Auteurs: Chan, June M, DuPre, Natalie, Kenfield, Stacey A, L Giovannucci, Edward, Stampfer, Meir J, Van Blarigan, Erin L
Publié: 12 décembre 2014
Une cohorte prospective de 4 459 hommes atteints d’un cancer de la prostate non métastatique, issue de l’étude de suivi des professionnels de la santé, a été suivie de 1988 à 2010 (durée médiane du suivi : 8,9 ans). Au cours du suivi, 965 décès se sont produits, dont 226 (23,4 %) étaient dus au cancer de la prostate.

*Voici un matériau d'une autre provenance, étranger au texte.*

(* ===== verification/Crypto.v ===== *)
(** * Cryptography: the provider interface and the OpenSSL provider

    [rns_crypto_provider_t] ([include/reticulum/crypto.h]) is a table of
    operations; the functions of [src/crypto/provider.c] call the installed
    table. The class [Crypto] is that table together with what its clients rely
    on, and the models of identities, announces, links and interface access codes
    are proved against it.

    [src/crypto/crypto.c] implements the table with OpenSSL. The class [OpenSSL]
    holds the library calls it makes, with their documented behaviour; the
    module [Provider] models the code around them (HKDF, the encrypt-then-MAC
    token), and [openssl_provider] proves that it satisfies the interface.

    An operation returns its output, or [None] where the C function returns 0
    (the output is then unspecified). A caller's output capacity is an argument
    where the C code checks it. Random choices are an explicit seed. No law
    speaks of secrecy or collision resistance. *)

From Stdlib Require Import ZArith Lia.
From S2P Require Import Prelude.

(** ** The interface *)

Definition RNS_TOKEN_OVERHEAD : nat := 48.

(** The size of a token for a plaintext of [n] bytes: the initialisation
    vector, the padded ciphertext and the MAC. *)
Definition token_size (n : nat) : nat := (16 + (n / 16 + 1) * 16 + 32)%nat.

Class Crypto : Type := {
  rns_sha256 : list Z -> option (list Z);
  rns_hmac_sha256 : list Z -> list Z -> option (list Z);
  (** input, salt, context, output length *)
  rns_hkdf_sha256 : list Z -> list Z -> list Z -> nat -> option (list Z);
  (** seed, length *)
  rns_random_bytes : list Z -> nat -> option (list Z);
  (** seed; the private and the public key *)
  rns_x25519_generate : list Z -> option (list Z * list Z);
  rns_x25519_public_from_private : list Z -> option (list Z);
  rns_x25519_exchange : list Z -> list Z -> option (list Z);
  rns_ed25519_generate : list Z -> option (list Z * list Z);
  rns_ed25519_public_from_private : list Z -> option (list Z);
  rns_ed25519_sign : list Z -> list Z -> option (list Z);
  rns_ed25519_verify : list Z -> list Z -> list Z -> bool;
  rns_constant_time_equal : list Z -> list Z -> bool;
  (** key, seed, plaintext, capacity *)
  rns_token_encrypt : list Z -> list Z -> list Z -> nat -> option (list Z);
  (** key, token, capacity *)
  rns_token_decrypt : list Z -> list Z -> nat -> option (list Z);
  (** The public key of a private key, by the definitions of X25519 and Ed25519: which
      computation of it succeeds is another matter. *)
  x25519_pair : list Z -> list Z -> Prop;
  ed25519_pair : list Z -> list Z -> Prop;

  sha256_length m d : rns_sha256 m = Some d -> length d = 32%nat;
  sha256_bytes m d : rns_sha256 m = Some d -> bytes_ok d;
  hkdf_length i s c n k : rns_hkdf_sha256 i s c n = Some k -> length k = n;
  hkdf_bytes i s c n k : rns_hkdf_sha256 i s c n = Some k -> bytes_ok k;
  random_length r n b : rns_random_bytes r n = Some b -> length b = n;
  random_bytes r n b : rns_random_bytes r n = Some b -> bytes_ok b;
  x_generate_spec r k p : rns_x25519_generate r = Some (k, p) ->
    length k = 32%nat /\ x25519_pair k p;
  x_public_pair k p : rns_x25519_public_from_private k = Some p -> x25519_pair k p;
  x_pair_length k p : x25519_pair k p -> length p = 32%nat;
  x_pair_unique k p q : x25519_pair k p -> x25519_pair k q -> p = q;
  exchange_length k p s : rns_x25519_exchange k p = Some s -> length s = 32%nat;
  ed_generate_spec r k p : rns_ed25519_generate r = Some (k, p) ->
    length k = 32%nat /\ ed25519_pair k p;
  ed_public_pair k p : rns_ed25519_public_from_private k = Some p -> ed25519_pair k p;
  ed_pair_length k p : ed25519_pair k p -> length p = 32%nat;
  ed_pair_unique k p q : ed25519_pair k p -> ed25519_pair k q -> p = q;
  sign_length k m s : rns_ed25519_sign k m = Some s -> length s = 64%nat;
  sign_bytes k m s : rns_ed25519_sign k m = Some s -> bytes_ok s;
  (** A signature verifies under the signer's public key. *)
  sign_verify k p m s :
    ed25519_pair k p -> rns_ed25519_sign k m = Some s -> rns_ed25519_verify p m s = true;
  (** Diffie-Hellman agreement. *)
  exchange_comm a b pa pb :
    x25519_pair a pa -> x25519_pair b pb -> rns_x25519_exchange a pb = rns_x25519_exchange b pa;
  constant_time_equal_spec a b : length a = length b -> rns_constant_time_equal a b = memeq a b;
  (** A token fills the announced size, within the capacity. *)
  token_encrypt_size k r p cap t :
    rns_token_encrypt k r p cap = Some t -> length t = token_size (length p) /\ (length t <= cap)%nat;
  (** A token decrypts, under the key it was made with, to its plaintext. *)
  token_roundtrip k r p cap t cap' :
    rns_token_encrypt k r p cap = Some t -> (length t <= cap' + RNS_TOKEN_OVERHEAD)%nat ->
    rns_token_decrypt k t cap' = Some p;
  (** A decrypted token fits the capacity and is shorter than the token. *)
  token_decrypt_size k t cap p :
    rns_token_decrypt k t cap = Some p ->
    (length p <= cap)%nat /\ (RNS_TOKEN_OVERHEAD + length p <= length t)%nat;
  token_decrypt_bytes k t cap p : rns_token_decrypt k t cap = Some p -> bytes_ok t -> bytes_ok p
}.
Lemma identity_part_inj p q :
  wf p -> wf q -> identity_part p = identity_part q ->
  p.(destination_type) = q.(destination_type) /\ p.(packet_type) = q.(packet_type) /\
  p.(destination_hash) = q.(destination_hash) /\ p.(context) = q.(context) /\
  slice_bytes p.(data) = slice_bytes q.(data).
Proof.
  intros Hp Hq. unfold identity_part. cbn [app]. intros [= Ef E].
  apply app_inj_1 in E as [Ed E]; [|by rewrite (wf_destination p Hp), (wf_destination q Hq)].
  injection E as Ec E.
  pose proof (flag_byte_fields p Hp) as (_&_&_&_&Hdp&Htp&Hlp).
  pose proof (flag_byte_fields q Hq) as (_&_&_&_&Hdq&Htq&Hlq).
  split_and!; try done.
  - rewrite <-Hdp, <-Hdq. rewrite <-Hlp, <-Hlq in Ef. apply Z.bits_inj'. intros n Hn.
    change 3 with (Z.ones 2). apply (f_equal (λ z, Z.testbit z (n + 2))) in Ef.
    rewrite !Z.land_spec, !Z.testbit_ones_nonneg, !Z.shiftr_spec by lia.
    change 0x0f with (Z.ones 4) in Ef. rewrite !Z.land_spec, !Z.testbit_ones_nonneg in Ef by lia.
    destruct (Z.ltb_spec n 2); [|by rewrite !andb_false_r].
    rewrite !(proj2 (Z.ltb_lt (n + 2) 4)), !andb_true_r in Ef by lia. by rewrite Ef.
  - rewrite <-Htp, <-Htq. rewrite <-Hlp, <-Hlq in Ef.
    assert (forall f, Z.land f 3 = Z.land (Z.land f 0x0f) 3) as H3 by (intros; by rewrite <-Z.land_assoc).
    by rewrite H3, Ef, <-H3.
Qed.

(** The packet hash is computed over the destination type, packet type,
    destination, context and data, and nothing else: on packets that fit the
    MTU the hashed bytes agree exactly when those fields do, so a forwarded
    packet (other hop count, header type, transport identifier, flags) keeps its
    hash and two packets that differ in an end-to-end field are hashed from
    different bytes. *)
Theorem rns_packet_hash_invariant `{Crypto} p q :
  wf p -> wf q -> (length (wire p) <= RNS_MTU)%nat -> (length (wire q) <= RNS_MTU)%nat ->
  exists hp hq, rns_packet_hash (SBytes (wire p)) = rns_sha256 hp /\
    rns_packet_hash (SBytes (wire q)) = rns_sha256 hq /\
    (hp = hq <-> p.(destination_type) = q.(destination_type) /\ p.(packet_type) = q.(packet_type) /\
      p.(destination_hash) = q.(destination_hash) /\ p.(context) = q.(context) /\
      slice_bytes p.(data) = slice_bytes q.(data)).
Proof.
  intros Hp Hq Hlp Hlq. exists (identity_part p), (identity_part q).
  unfold rns_packet_hash.
  rewrite !hashable_part_wire by done. split_and!; [done..|]. split; [by apply identity_part_inj|].
  unfold identity_part. by intros (-> & -> & -> & -> & ->).
Qed.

Les taux bruts de mortalité due au cancer de la prostate pour 1 000 personnes-années étaient de 5,6 chez les hommes qui ne consommaient pas de sélénium, contre 10,5 chez les hommes qui en consommaient ≥ 140 μg/jour. Dans des modèles de Cox ajustés sur plusieurs variables, une consommation de sélénium de 1 à 24 μg/jour (RR : 1,18, IC à 95 % : 0,73–1,91), de 25 à 139 μg/jour (RR : 1,33, IC à 95 % : 0,77–2,30) et ≥ 140 μg/jour (RR : 2,60, IC à 95 % : 1,44–4,70) a montré une augmentation du risque de mortalité due au cancer de la prostate par rapport aux hommes qui n’en consommaient pas (P pour la tendance = 0,001). Aucune association statistiquement significative n’a été observée avec la récidive biochimique, la mortalité cardiovasculaire ou la mortalité globale.